Dès 1942, Auguste Perret conçoit le projet de reconstruction de la gare accompagné d’une place et d’une tour. Mais, faute d’argent et aussi de matériaux, les plans restent dans les cartons.

La tour Perret

Ce n’est qu’en 1949 que la Tour Perret est bâtie. Elle culmine à 104 mètres et avec ce bâtiment Amiens affichait sa « modernité ». Le chantier achevé, on ne sait toujours pas en 1952 à quoi elle va servir. Ce n’est qu’en 1960 qu’elle est rachetée et consacrée à l’habitation avec deux appartements par niveau. Le coût des charges va grever son occupation. Protégée au titre des Monuments historiques en 1975, elle fut pendant quelques années le plus haut gratte-ciel d’Europe.

Nous nous arrêtons place René Goblet devant l’imposant monument en hommage au général Leclerc, picard très apprécié des Amiénois, tous touchés par sa mort en 1947. Un premier projet le montrant en gisant du Moyen-Âge fut refusé par son épouse, « c’est un homme debout et non allongé », il est alors représenté comme un entraîneur d’homme, sa silhouette surgissant du bloc de pierre dans laquelle elle est façonnée (1950)..

Monument au général Leclerc

Dans le souci d’aligner les édifices de la rue principale dans une ville reconstruite aussi pour faciliter le passage des voitures, une opération remarquable fut mise en œuvre en 1956. Elle a consisté à reculer de quelques mètres la magnifique façade du XVIIIème siècle du théâtre construit par l’architecte Rousseau : la façade fut déplacée non pierre par pierre, mais d’un bloc étayée par un coffrage.

Les I.S.A.I, immeubles sans affectation individuelle furent une réalisation emblématique. Non financés sur dommages de guerre, construits sur un ancien terrain militaire, ces bâtiments d’habitation dont le premier sort de terre en 1947, forment un groupe remarquable d’immeubles de taille et d’apparence différentes mais duquel se dégage une véritable unité. Un habitat moderne avec salle de bains et chauffage central mais "sans machine à laver le linge" fera observer Mme veuve Eisenhower, venue visiter ces lieux construits grâce aux subsides du plan Marshall.
Ci-dessous, l’immeuble principal plus haut que ses voisins et qui s’ouvre sur les lointains.

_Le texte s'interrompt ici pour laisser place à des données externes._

(** The array of lengths with [p] in it so far. *)
Definition held (p : list Z) : list Z := p ++ replicate (320 - length p) 0.
Lemma length_held p : (length p <= 320)%nat -> length (held p) = 320%nat.
Proof using. intros H. unfold held. rewrite length_app, length_replicate. lia. Qed.
Lemma put_held p v : (length p < 320)%nat -> put (held p) (len p) v = Done (held (p ++ [v])).
Proof using.
  intros H. rewrite put_ok by (rewrite length_held; lia). f_equal. unfold held. rewrite Nat2Z.id, insert_app_r_alt, Nat.sub_diag by lia.
  rewrite length_app. cbn [length]. replace (320 - length p)%nat with (S (320 - (length p + 1))) by lia. cbn [replicate].
  rewrite <- app_assoc. done.
Qed.
Lemma repeat_loop_spec n v : forall p, len p + Z.of_nat n <= 320 ->
  repeat_loop n (held p) (len p) v = Done (held (p ++ replicate n v), len p + Z.of_nat n).
Proof using.
  induction n as [|n IH]; intros p H; cbn [repeat_loop replicate]; [by rewrite app_nil_r, Z.add_0_r|].
  rewrite put_held, bind_done by lia. rewrite u32_id by zb. specialize (IH (p ++ [v])). rewrite length_app in IH. cbn [length] in IH.
  replace (len p + 1) with (Z.of_nat (length p + 1)) by lia. rewrite IH by lia. rewrite <- app_assoc. cbn [app]. do 2 f_equal. lia.
Qed.
Lemma load_held_last p l : last p = Some l -> (length p <= 320)%nat -> load (held p) (u32 (len p - 1)) = Done l.
Proof using.
  intros Hp Hl. destruct p as [|x p]; [done|]. rewrite u32_id by (cbn [length] in *; zb). unfold held. rewrite load_app_l by (cbn [length]; lia).
  rewrite last_lookup in Hp. unfold load. rewrite (proj2 (Z.ltb_ge _ _)) by (cbn [length]; lia).
  replace (Z.to_nat (len (x :: p) - 1)) with (pred (length (x :: p))) by lia. by rewrite Hp.
Qed.

Definition run_extra (s : Z) : Z := if s =? 16 then 2 else if s =? 17 then 3 else 7.
Definition run_base (s : Z) : Z := if s =? 18 then 11 else 3.
Definition run_value (s : Z) (p : list Z) (v : Z) : Prop := if s =? 16 then last p = Some v else v = 0.
Context (LC counts syms : list Z) (T : tables_ok LC counts syms) (total : Z) (Ht : total <= 320) (HLC : len LC = 19).
(** What follows the word of [s], after the lengths [p]. *)
Definition run_rest (s : Z) (p : list Z) (w : list bool) (q : list Z) : Prop :=
  (s < 16 /\ runs_bits LC total (p ++ [s]) w q) \/
  (16 <= s <= 18 /\ exists e v w', len e = run_extra s /\ run_value s p v /\ len p + (run_base s + num e) <= total /\
    runs_bits LC total (p ++ replicate (Z.to_nat (run_base s + num e)) v) w' q /\ w = e ++ w').
Lemma runs_split p w q : len p < total ->
  runs_bits LC total p w q <-> exists s w1 w2, is_word LC s w1 /\ run_rest s p w2 q /\ w = w1 ++ w2.
Proof using.
  intros Hp. split.
  - intros H. inversion H as [? ?|p0 l w1 w2 q0 Hr Hl Hrs|p0 l k w1 w2 q0 Hr Hla Hl Hrs|p0 r k w1 w2 q0 Hr Hk Hl Hrs]; subst; [lia|..].
    + inversion Hr; subst. exists l, w1, w2. split_and!; try done. by left.
    + inversion Hr as [|w0 e Hw0 He0| |]; subst. exists 16, w0, (e ++ w2). rewrite <- app_assoc. split_and!; try done. right. split; [lia|].
      exists e, l, w2. split_and!; try done.
    + destruct Hk as [-> | ->]; inversion Hr as [| |w0 e Hw0 He0|w0 e Hw0 He0]; subst.
      * exists 17, w0, (e ++ w2). rewrite <- app_assoc. split_and!; try done. right. split; [lia|]. exists e, 0, w2. split_and!; try done.
      * exists 18, w0, (e ++ w2). rewrite <- app_assoc. split_and!; try done. right. split; [lia|]. exists e, 0, w2. split_and!; try done.
  - intros (s & w1 & w2 & Hw & [[Hs Hr]|(Hs & e & v & w' & He & Hv & Hl & Hr & ->)] & ->).
    + apply runs_length with s; [by constructor|done|done].
    + rewrite app_assoc. assert (s = 16 \/ s = 17 \/ s = 18) as [-> | [-> | ->]] by lia.
      * apply runs_again with v (3 + num e); try done. by constructor.
      * cbn in Hv. subst v. apply runs_zeros with (Zeros (3 + num e)) (3 + num e); try done; [by constructor|by left].
      * cbn in Hv. subst v. apply runs_zeros with (Many_zeros (11 + num e)) (11 + num e); try done; [by constructor|by right].
Qed.
Definition runs_read (p : list Z) (pos : Z) (b : Z * list Z) : Prop :=
  exists w q, runs_bits LC total p w q /\ next pos w /\ b.1 = pos + len w /\ b.2 = held q.
Lemma runs_read_split p pos b : len p < total -> runs_read p pos b <->
  exists a : Z * Z, (exists w, is_word LC a.2 w /\ next pos w /\ a.1 = pos + len w) /\
    exists w q, run_rest a.2 p w q /\ next a.1 w /\ b.1 = a.1 + len w /\ b.2 = held q.
Proof using.
  intros Hp. split.
  - intros (w & q & Hr & Hn & Hb & Hq). apply runs_split in Hr as (s & w1 & w2 & Hw & Hr & ->); [|done].
    rewrite next_bits_app in Hn. destruct Hn as [N1 N2]. exists (pos + len w1, s). cbn [fst snd]. split; [by exists w1|].
    exists w2, q. split_and!; try done. rewrite Hb, length_app. lia.
  - intros ([p1 s] & (w1 & Hw & N1 & E) & w2 & q & Hr & N2 & Hb & Hq). cbn [fst snd] in *. subst p1.
    exists (w1 ++ w2), q. rewrite next_bits_app, length_app. split_and!; try done; [apply runs_split; [done|by exists s, w1, w2]|lia].
Qed.
Lemma runs_end_only p w q : len p = total -> runs_bits LC total p w q <-> w = [] /\ q = p.
Proof using Ht.
  intros Hp. split.
  - intros H. inversion H as [? ?|p0 l w1 w2 q0 Hr Hl Hrs|p0 l k w1 w2 q0 Hr Hla Hl Hrs|p0 r k w1 w2 q0 Hr Hk Hl Hrs]; subst; [done|lia|..].
    + inversion Hr as [|w0 e Hw0 He0| |]; subst. pose proof (num_range e). lia.
    + destruct Hk as [-> | ->]; inversion Hr as [| |w0 e Hw0 He0|w0 e Hw0 He0]; subst; pose proof (num_range e); lia.
  - intros [-> ->]. by constructor.
Qed.

(** A run of more than one length. *)
Definition runs_fill (s : Z) (p : list Z) (pos1 : Z) (b : Z * list Z) : Prop :=
  exists a : Z * Z, (exists e, len e = run_extra s /\ next pos1 e /\ a.1 = pos1 + len e /\ a.2 = num e) /\
    exists v, run_value s p v /\ len p + (run_base s + a.2) <= total /\ runs_read (p ++ replicate (Z.to_nat (run_base s + a.2)) v) a.1 b.
Lemma run_rest_fill s p pos1 b : 16 <= s <= 18 ->
  (exists w q, run_rest s p w q /\ next pos1 w /\ b.1 = pos1 + len w /\ b.2 = held q) <-> runs_fill s p pos1 b.
Proof using.
  intros Hs. split.
  - intros (w & q & [[? _]|(_ & e & v & w' & He & Hv & Hl & Hr & ->)] & N & Hb & Hq); [lia|]. rewrite next_bits_app in N. destruct N as [N1 N2].
    exists (pos1 + len e, num e). cbn [fst snd]. split; [by exists e|]. exists v. split_and!; try done. exists w', q.
    split_and!; try done. rewrite Hb, length_app. lia.
  - intros ([p1 x] & (e & He & N1 & E & Ex) & v & Hv & Hl & w' & q & Hr & N2 & Hb & Hq). cbn [fst snd] in *. subst p1 x.
    exists (e ++ w'), q. rewrite next_bits_app, length_app. split_and!; try done; [|lia]. right. split; [lia|]. by exists e, v, w'.
Qed.
Lemma run_rest_length s p pos1 b : 0 <= s < 16 ->
  (exists w q, run_rest s p w q /\ next pos1 w /\ b.1 = pos1 + len w /\ b.2 = held q) <-> runs_read (p ++ [s]) pos1 b.
Proof using.
  intros Hs. split.
  - intros (w & q & [[_ Hr]|(? & _)] & Hn); [by exists w, q|lia].
  - intros (w & q & Hr & Hn). exists w, q. split; [left; split; [lia|done]|done].
Qed.

Lemma runs_loop_decides fuel : forall pos p, 0 <= pos <= 8 * size -> len p <= total -> total - len p < Z.of_nat fuel ->
  decides (runs_loop fuel input size pos counts syms total (len p) (held p)) (runs_read p pos).
Proof using I T Ht HLC.
  pose proof T as (Hco & _). induction fuel as [|fuel IH]; intros pos p Hp Hl Hf; [lia|]. cbn [runs_loop].
  destruct (Z.ltb_spec (len p) total) as [Hlt|Hge].
  2: { eapply decides_ext; [|apply decides_ret]. intros b. cbv beta. split.
       - intros ->. exists [], p. rewrite runs_end_only by lia. split_and!; try done; [by apply next_nil|cbn; lia].
       - intros (w & q & Hr & _ & Hb & Hq). apply runs_end_only in Hr as [-> ->]; [|lia]. destruct b as [b1 b2]. cbn in *. f_equal; [lia|done]. }
  eapply decides_ext; [intros b; symmetry; by apply runs_read_split|].
  apply (decides_bind _ _ _ (fun a b => exists w q, run_rest a.2 p w q /\ next a.1 w /\ b.1 = a.1 + len w /\ b.2 = held q)).
  { eapply decides_ext; [|by apply (try_symbol_decides input size I LC _ _ pos T)]. by intros [? ?]. }
  intros [pos1 s] (w & Hw & N1 & E). cbn [fst snd] in *. pose proof (next_end _ _ _ _ N1).
  assert (Hs : 0 <= s < 19) by (destruct Hw; lia).
  destruct (Z.ltb_spec s 16) as [H16|H16].
  - eapply decides_ext; [intros b; symmetry; apply run_rest_length; lia|].
    rewrite u8_id, put_held, surely_done, bind_some by zb. rewrite u32_id by zb.
    replace (len p + 1) with (len (p ++ [s])) by (rewrite length_app; cbn; lia). apply IH; rewrite ?length_app; cbn; lia.
  - eapply decides_ext; [intros b; symmetry; apply run_rest_fill; lia|]. rewrite Z.gtb_ltb, (proj2 (Z.ltb_ge _ _)) by lia. cbn [orb].
    fold (run_extra s). fold (run_base s).
    assert (Hx : 0 <= run_extra s <= 7) by (unfold run_extra; repeat case_match; lia).
    assert (Hrb : 0 < run_base s <= 11) by (unfold run_base; case_match; lia).
    destruct ((s =? 16) && (len p =? 0)) eqn:E0.
    { apply andb_true_iff in E0 as [E1 E2]. apply Z.eqb_eq in E1 as ->. apply Z.eqb_eq in E2.
      destruct p as [|? ?]; [|done]. apply decides_refuse. intros b (a & _ & v & Hv & _). done. }
    apply (decides_bind _ _ _ (fun a b => exists v, run_value s p v /\ len p + (run_base s + a.2) <= total /\ runs_read (p ++ replicate (Z.to_nat (run_base s + a.2)) v) a.1 b)).
    { eapply decides_ext; [|apply (try_bits_decides input size I pos1 (run_extra s)); lia]. by intros [? ?]. }
    intros [pos2 x] (e & He & N2 & E2 & Ex). cbn [fst snd] in *. pose proof (next_end _ _ _ _ N2).
    pose proof (num_range e) as Hnr. rewrite He in Hnr. assert (2 ^ run_extra s <= 128) by (apply (Z.pow_le_mono_r 2 _ 7); lia).
    rewrite (u32_id (x + _)), (u32_id (total - _)) by zb. rewrite Z.gtb_ltb. replace (x + run_base s) with (run_base s + x) by lia.
    destruct (Z.ltb_spec (total - len p) (run_base s + x)) as [Hbig|Hfit].
    { apply decides_refuse. intros b (v & _ & ? & _). lia. }
    assert (exists v, (if s =? 16 then load (held p) (u32 (len p - 1)) else mret 0) = Done v /\ forall v', run_value s p v' <-> v' = v) as (v & Ev & Hv).
    { unfold run_value. destruct (Z.eqb_spec s 16) as [->|]; [|by exists 0].
      destruct (last p) as [l|] eqn:El; [|apply last_None in El; by subst p]. exists l. rewrite (load_held_last p l) by (done || lia).
      split; [done|]. intros v'. split; [by intros [= ->]|by intros ->]. }
    rewrite Ev, surely_done, bind_some. rewrite repeat_loop_spec, surely_done, bind_some by lia.
    apply (decides_ext _ (runs_read (p ++ replicate (Z.to_nat (run_base s + x)) v) pos2)).
    { intros b. split; [intros Hr; exists v; split_and!; [by apply Hv|lia|done]|]. intros (v' & Hv' & _ & Hr). by apply Hv in Hv' as ->. }
    replace (len p + Z.of_nat (Z.to_nat (run_base s + x))) with (len (p ++ replicate (Z.to_nat (run_base s + x)) v)) by (rewrite length_app, length_replicate; lia).
    apply IH; rewrite ?length_app, ?length_replicate; lia.
Qed.
End lengths.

le corps principal des I.S.A.I.

Le jour tombant, nous n’aurons le temps de voir que de loin l’église Saint-Honoré édifiée entre 1957 et 1961 sur les plans de l’architecte Paul Tournon, en forme de tiare pontificale (!), l’une des plus intéressantes réalisations de la Reconstruction selon notre guide …

Église Saint-Honoré d’Amiens. Image Wikipédia. © Alkhimov Maxim

Hugues d’Hautefeuille, délégué S&M de la Somme.

Notes

[1Le mot « urbanisme » date de 1940.

[2Les deux édifices ont été construits par le même architecte, Perret.